If the choice is between poverty with happiness and wealth with a likely breakdown, what should you choose?


Very few among us can survive without working (for money) even if we embrace a "no frills" lifestyle. Perhaps for a single person, without a family depending on you for their well-being, it would be easy to opt out of the grueling 9-5 and live the life of a poor but happy recluse. Not to mention, that many on the spectrum actually love their work and the non-material rewards it brings. Working for 9 years in a large health care organization certainly, over time, led me to the brink, but fortunately, not over it. And of course, during that time, I was unaware of being on the spectrum or even that there was such a thing. If I had known, I would have made better choices, or at least understood what situations and stressors to avoid or creatively maneuver myself around. As it was, my acute attention to detail turned out to be my Achilles heel. My adherence to rules and regulations. along with my expectations that everyone else was as ardent at following them as I was, turned out to be the shocking proof of my naivete and gullibility when the scales finally dropped from my eyes, At that point, when I realized the "system" was sick, if not insane, I got out quick, with fists banging on the conference table and spit flying from my mouth. It was my first experience with understanding the term "meltdown" although I had numerous mini-meltdowns in the preceding years but was unaware that they were actual red flags. I still grieve over all the work I did for that organization and the love that I had for that work and for that organization and for my co-workers. An unrequited love to be sure.

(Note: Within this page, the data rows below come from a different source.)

(* ===== verification/HostNetwork.v ===== *)
(** * The host network transaction

    The composed lifecycle of [tools/tcpcc_host.py]: the choice of a firewall
    backend, [HostNetworkConfig], the rollback helpers, [acquire_host_network]
    and the lease it returns. *)

From S2P Require Import Prelude PyStr Reports Py Effects Json Struct IpAddr Journal Preflight Tun Nft Shlex Iptables.
Local Open Scope Z_scope.

(** ** Firewall backends *)

Inductive FirewallBackend :=
  | NftBackend (b : NftFirewallBackend)
  | IptablesBackend (b : IptablesFirewallBackend).

Inductive FirewallDnatLease :=
  | NftLease (l : NftDnatLease)
  | IptablesLease (l : IptablesDnatLease).

Definition firewall_id (f : FirewallBackend) : string :=
  match f with NftBackend b => backend_id (transport b) | IptablesBackend _ => "iptables" end.

Definition lease_backend_id (d : FirewallDnatLease) : string :=
  match d with NftLease l => nl_backend_id l | IptablesLease _ => "iptables" end.
Definition resource_name (d : FirewallDnatLease) : string :=
  match d with NftLease l => nl_table_name l | IptablesLease l => il_chain_name l end.
Definition dnat_closed (d : FirewallDnatLease) : bool :=
  match d with NftLease l => nl_closed l | IptablesLease l => il_closed l end.

(** ** Configuration *)

Record HostNetworkConfig := {
  hc_requested_cc : string;
  hc_tun : TunConfig;
  hc_dnat : NftDnatConfig;
  hc_firewall_backend : string;
}.

Definition backend_choice_error (what : string) : exn :=
  ValueError (what +:+ " must be one of: " +:+ str_join ", " (sort_on (fun x => x) FIREWALL_BACKENDS)).

(** [HostNetworkConfig.__post_init__] *)
Definition new_host_network_config (requested_cc : pyval) (tun : TunConfig) (dnat : NftDnatConfig)
    (firewall_backend : string) : res HostNetworkConfig :=
  cc ← match requested_cc with
       | VStr s => if cc_name_match s then Ok s
                   else Err (ValueError "requested_cc is not a supported algorithm name")
       | _ => Err (ValueError "requested_cc is not a supported algorithm name")
       end;
  _ ← raise_if (negb (str_in firewall_backend FIREWALL_BACKENDS)) (backend_choice_error "firewall_backend");
  _ ← raise_if (negb (bool_decide (target_address dnat = guest_address tun)))
        (ValueError "DNAT target address must equal the TUN guest address");
  Ok {| hc_requested_cc := cc; hc_tun := tun; hc_dnat := dnat; hc_firewall_backend := firewall_backend |}.

(** The paths of the firewall tools. *)
Record tool_paths := { tp_nft : string; tp_iptables : string; tp_restore : string; tp_save : string }.

(** ** The resources of one instance *)

(** The loaded library and the resource objects; the journal beside them holds
    the cleanup callbacks, each the [close] of one of these objects. *)
Record world := { w_lib : LibState; w_tun : option TunQueue; w_dnat : option FirewallDnatLease }.

Definition set_lib (lib : LibState) (w : world) : world :=
  {| w_lib := lib; w_tun := w_tun w; w_dnat := w_dnat w |}.
Definition set_tun (q : TunQueue) (w : world) : world :=
  {| w_lib := w_lib w; w_tun := Some q; w_dnat := w_dnat w |}.
Definition set_dnat (d : FirewallDnatLease) (w : world) : world :=
  {| w_lib := w_lib w; w_tun := w_tun w; w_dnat := Some d |}.

Inductive callback := CloseTun | CloseDnat.

Abbreviation HostState := (journal callback * world)%type.

Record HostNetworkLease := { hl_preflight : PreflightReport; hl_ownership : OwnershipReport }.

Section host.
Context `{E : Env}.

Definition create_firewall_backend (backend_id table_family : string) (paths : tool_paths) : res FirewallBackend :=
  if bool_decide (backend_id = "nft-lib") then
    t ← LibNftablesTransport VNone; b ← new_nft_firewall_backend t table_family; Ok (NftBackend b)
  else if bool_decide (backend_id = "nft-exec") then
    t ← NftExecTransport (VStr (tp_nft paths)); b ← new_nft_firewall_backend t table_family; Ok (NftBackend b)
  else if bool_decide (backend_id = "iptables") then
    b ← new_iptables_firewall_backend (VStr (tp_iptables paths)) (VStr (tp_restore paths)) (VStr (tp_save paths));
    Ok (IptablesBackend b)
  else Err (backend_choice_error "firewall backend").

(** The three operations of a [FirewallBackend]. *)
Definition inspect_ownership (f : FirewallBackend) : M LibState OwnershipReport :=
  match f with NftBackend b => nft_inspect_ownership b | IptablesBackend b => iptables_inspect_ownership b end.
Definition check_compatibility (f : FirewallBackend) (config : NftDnatConfig) : M LibState unit :=
  match f with
  | NftBackend b => nft_check_compatibility b config
  | IptablesBackend b => iptables_check_compatibility b config
  end.
Definition install (f : FirewallBackend) (config : NftDnatConfig) (own : NftOwnership) : M LibState FirewallDnatLease :=
  match f with
  | NftBackend b => l ← nft_install b config own; mret (NftLease l)
  | IptablesBackend b => l ← iptables_install b config own; mret (IptablesLease l)
  end.

(** The [close] of each resource object. *)
Definition run_callback (c : callback) : M world unit :=
  w ← get_state;
  match c with
  | CloseTun =>
      match w_tun w with
      | Some q =>
          '(o, q) ← with_state q tun_queue_close;
          _ ← modify (set_tun q);
          of_outcome o
      | None => mret tt
      end
  | CloseDnat =>
      match w_dnat w with
      | Some (NftLease l) =>
          '(o, (l, lib)) ← with_state (l, w_lib w) nft_lease_close;
          _ ← modify (fun w => set_dnat (NftLease l) (set_lib lib w));
          of_outcome o
      | Some (IptablesLease l) =>
          '(o, l) ← with_state l iptables_lease_close;
          _ ← modify (set_dnat (IptablesLease l));
          of_outcome o
      | None => mret tt
      end
  end.

(** [OwnershipJournal.close] over these callbacks, and the lease's [close]. *)
Definition journal_close : M HostState unit := close run_callback.
Definition host_lease_close : M HostState unit := journal_close.

Definition on_world {A} (m : M world A) : M HostState A := on_owner m.
Definition on_lib {A} (m : M LibState A) : M HostState A := on_world (zoom w_lib set_lib m).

My point: work is a good thing for everybody, on the spectrum and off, for all levels of functioning and all neurological types. Education and support in the workplace is lacking and that's what makes it such hell. As it stands, ignorance rules. That's what needs to be fixed, not me, not you. Until it's fixed, people are going to breakdown and fall off the edge.



Last edited by cosmiccat on 22 Mar 2010, 12:22 pm, edited 1 time in total.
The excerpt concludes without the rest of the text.